Transcribe the listing below only from the line with "lg_handlers := lg_handlers l ++ [console_handler]" up to and including the line with "(** One round".

### ENTRIES PROVIDED
== == ==
(** [CatalystLogger.__init__], which is all [get_logger] runs. *)
Definition get_logger (name level : string) (log_file : option path) (s : state)
    : option error * state :=
  let '(self_logger, s) := getLogger name s in
  match level_of_name (str_upper level) with
  | None => (Some (ValueError (str_upper level)), s)
  | Some lv =>
      let s := update self_logger (λ l, {| lg_level := lv; lg_handlers := lg_handlers l |}) s in
      let s := update self_logger (λ l, {| lg_level := lg_level l; lg_handlers := [] |}) s in
      let s := update self_logger (λ l, {| lg_level := lg_level l;
                                   lg_handlers := lg_handlers l ++ [console_handler] |}) s in
      match log_file with
      | None => (None, s)
      | Some p =>
          match fs_do (Mkdir (path_parent p)) s with
          | (Some x, s) => (Some (OSError x), s)
          | (None, s) =>
              match fs_do (OpenAppend (path_str p)) s with
              | (Some x, s) => (Some (OSError x), s)
              | (None, s) =>
                  (None, update self_logger (λ l, {| lg_level := lg_level l;
                           lg_handlers := lg_handlers l ++ [file_handler (path_str p)] |}) s)
              end
          end
      end
  end.

End WithEnvironment.

End Logger.

(** ** examples/basic_usage.py *)

Module BasicUsage.

(** What [main] hands to its own logger. *)
Inductive report :=
| ConnectingTo (host_name : string)
| SuccessOn (host_name : string) (stdout : text)
| ErrorOn (host_name : string) (stderr : text)
| FailedOn (host_name : string) (e : exn).

(** The transport calls and executor log lines so far, and the lines of
    [main]'s logger. *)
Record state := {
  events : list event;
  reports : list (level * report)
}.

Section WithTransport.
Context {transport : Transport}.

(** One round of the loop over [inventory.hosts.items()]: the executor is
    built from four fields of the host, so its port and timeout are the
    defaults of [Executor.__init__]; the [finally] clause closes it. *)
Definition visit (host_name : string) (host : Host.t) (s : state) : state :=
  let reports := reports s ++ [(INFO, ConnectingTo host_name)] in
  let executor :=
    Executor.init (Host.hostname host) (Host.username host)
      (Host.password host) (Host.key_file host) 22 30 in
  let run :=
    Executor.execute "uname -a" false None
      {| Executor.self := executor; Executor.trace := events s |} in
  let reports :=
    match run.1 with
    | Return result =>
        if bool_decide (status result = 0%Z)
        then reports ++ [(INFO, SuccessOn host_name (stdout result))]
        else reports ++ [(ERROR, ErrorOn host_name (stderr result))]
    | Raise e => reports ++ [(ERROR, FailedOn host_name e)]
    | OutOfFuel => reports
    end in
  {| events := Executor.trace (Executor.close run.2).2; reports := reports |}.

(** The loop, over the hosts in the order the dict gives them. *)
Definition visit_all (hosts : list (string * Host.t)) (s : state) : state :=
  foldl (λ s entry, visit entry.1 entry.2 s) s hosts.

End WithTransport.

End BasicUsage.

(** * Notions used in the statements *)

Import Inventory.

(** ** Inventory *)

(** [returns m s Q]: run from [s], [m] returns a value and a store that
    satisfy [Q]. *)
Definition returns {S A} (m : Py S A) (s : S) (Q : A → S → Prop) : Prop :=
  ∃ a s', m s = (Return a, s') ∧ Q a s'.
== == ==
### OUTPUT FOR THIS TASK
                                   lg_handlers := lg_handlers l ++ [console_handler] |}) s in
      match log_file with
      | None => (None, s)
      | Some p =>
          match fs_do (Mkdir (path_parent p)) s with
          | (Some x, s) => (Some (OSError x), s)
          | (None, s) =>
              match fs_do (OpenAppend (path_str p)) s with
              | (Some x, s) => (Some (OSError x), s)
              | (None, s) =>
                  (None, update self_logger (λ l, {| lg_level := lg_level l;
                           lg_handlers := lg_handlers l ++ [file_handler (path_str p)] |}) s)
              end
          end
      end
  end.

End WithEnvironment.

End Logger.

(** ** examples/basic_usage.py *)

Module BasicUsage.

(** What [main] hands to its own logger. *)
Inductive report :=
| ConnectingTo (host_name : string)
| SuccessOn (host_name : string) (stdout : text)
| ErrorOn (host_name : string) (stderr : text)
| FailedOn (host_name : string) (e : exn).

(** The transport calls and executor log lines so far, and the lines of
    [main]'s logger. *)
Record state := {
  events : list event;
  reports : list (level * report)
}.

Section WithTransport.
Context {transport : Transport}.

(** One round of the loop over [inventory.hosts.items()]: the executor is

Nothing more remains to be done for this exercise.